L’agence a maintenu sous surveillance négative la note BBB attribuée aux quelque 1,4 milliard d’euros d’obligations seniors de maturité 2034 émises à l’été 2013 par la société Escal UGS, via le SPV Watercraft Capital. Cette émission, la première du genre à bénéficier d’une garantie de la BEI, devait servir à financer le projet de stockage souterrain de gaz au large des côtes catalanes, baptisé Castor. Cependant, dès le mois de septembre 2013, le gouvernement a suspendu le projet car il était soupçonné de provoquer des tremblements de terre. Ces suspicions ayant été confirmées, le groupe de construction ACS a annoncé en juin dernier que sa filiale, Escal UGS, renonçait à la concession d’exploitation qui lui avait été octroyée. Cet abandon est censé ouvrir droit à une indemnisation de l’Etat espagnol.

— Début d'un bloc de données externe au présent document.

#[export] Instance send_work : WorkRequest ibv_send_wr.
Proof.
  refine {|
    w_size := sizeof S_ibv_send_wr;
    w_num_sge := sw_num_sge;
    w_cell := CSend;
    w_of_cell c := match c with CSend w => Some w | _ => None end;
    w_link n s w := mkSendWr (sw_id w) n s (sw_num_sge w) (sw_opcode w) (sw_w0 w) (sw_w1 w) (sw_rest w);
    w_next := sw_next;
    w_sgl := sw_sg_list
  |}; reflexivity.
Defined.

#[export] Instance recv_work : WorkRequest ibv_recv_wr.
Proof.
  refine {|
    w_size := sizeof S_ibv_recv_wr;
    w_num_sge := rw_num_sge;
    w_cell := CRecv;
    w_of_cell c := match c with CRecv w => Some w | _ => None end;
    w_link n s w := mkRecvWr (rw_id w) n s (rw_num_sge w);
    w_next := rw_next;
    w_sgl := rw_sg_list
  |}; reflexivity.
Defined.

(** The array behind [i->sg_list], as [memcpy(s, i->sg_list, num_sge * sizeof *s)]
    reads it. *)
Definition sg_array (num_sge : Z) (sgl : list ibv_sge) : res (list ibv_sge) :=
  if Z.leb 0 num_sge && Z.leb num_sge (lenZ sgl) then Ok (takeZ num_sge sgl)
  else UB "read past sg_list".

Fixpoint put_sges (s : Z) (sgl : list ibv_sge) (a : area) : res area :=
  match sgl with
  | [] => Ok a
  | g :: sgl => let* a := put_cell s sge_size (CSge g) a in put_sges (s + sge_size) sgl a
  end.

Section Requests.
Context {W : Type} `{WorkRequest W}.

(** ** Client: filling the arrays

    [conv] is what the caller does with the scatter list of one request: it
    yields the elements to send and threads the caller's state (the memory for a
    send, the receive ring for a receive).  [ah_of] is the address handle to
    append, if any; [local] what the caller changes in the copied request. *)
Context {X : Type}.
Context (conv : list ibv_sge → X → res (list ibv_sge * X)).
Context (ah_of : W → res (option Z)).
Context (local : Z → W → W).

«Ce type de mécanisme de compensation n’a jamais été testé et nous ne sommes pas certains que les versements seront faits à temps», prévient cependant S&P. Selon l’agence, si les conditions d’indemnisation devaient rester indéterminées au-delà du 30 novembre prochain, les porteurs obligataires devraient compter sur la garantie d’ACS et éventuellement sur celle de la BEI (elle avait fourni une ligne de liquidité de 200 millions d’euros à Watercraft Capital). Dans ce cas, S&P baissera la note des obligations de deux crans, en catégorie spéculative. Fitch a dégradé les titres en catégorie spéculative, de BBB+ à BB+, et maintenu sa mise sous surveillance négative dès le mois de juin. «Même si l’existence, pour soutenir l’indemnisation, de 200 millions d’euros au titre de la facilité de rehaussement de crédit des obligations de projet de la BEI est une bonne chose, cela ne garantit pas que les porteurs obligataires seront laissés indemnes car cela dépendra au final du montant et de la date des versements de compensation, et peut-être du soutien d’ACS», écrivait l’agence.
«Le gouvernement espagnol a jusqu’au mois de novembre pour décider des conditions dans lesquelles il met fin à la concession. Suivant ce qu’il fera, on verra comment le concessionnaire, les investisseurs, la BEI, etc. seront traités», déclare à L’Agefi, le vice-président de la BEI, Philippe de Fontaine Vive.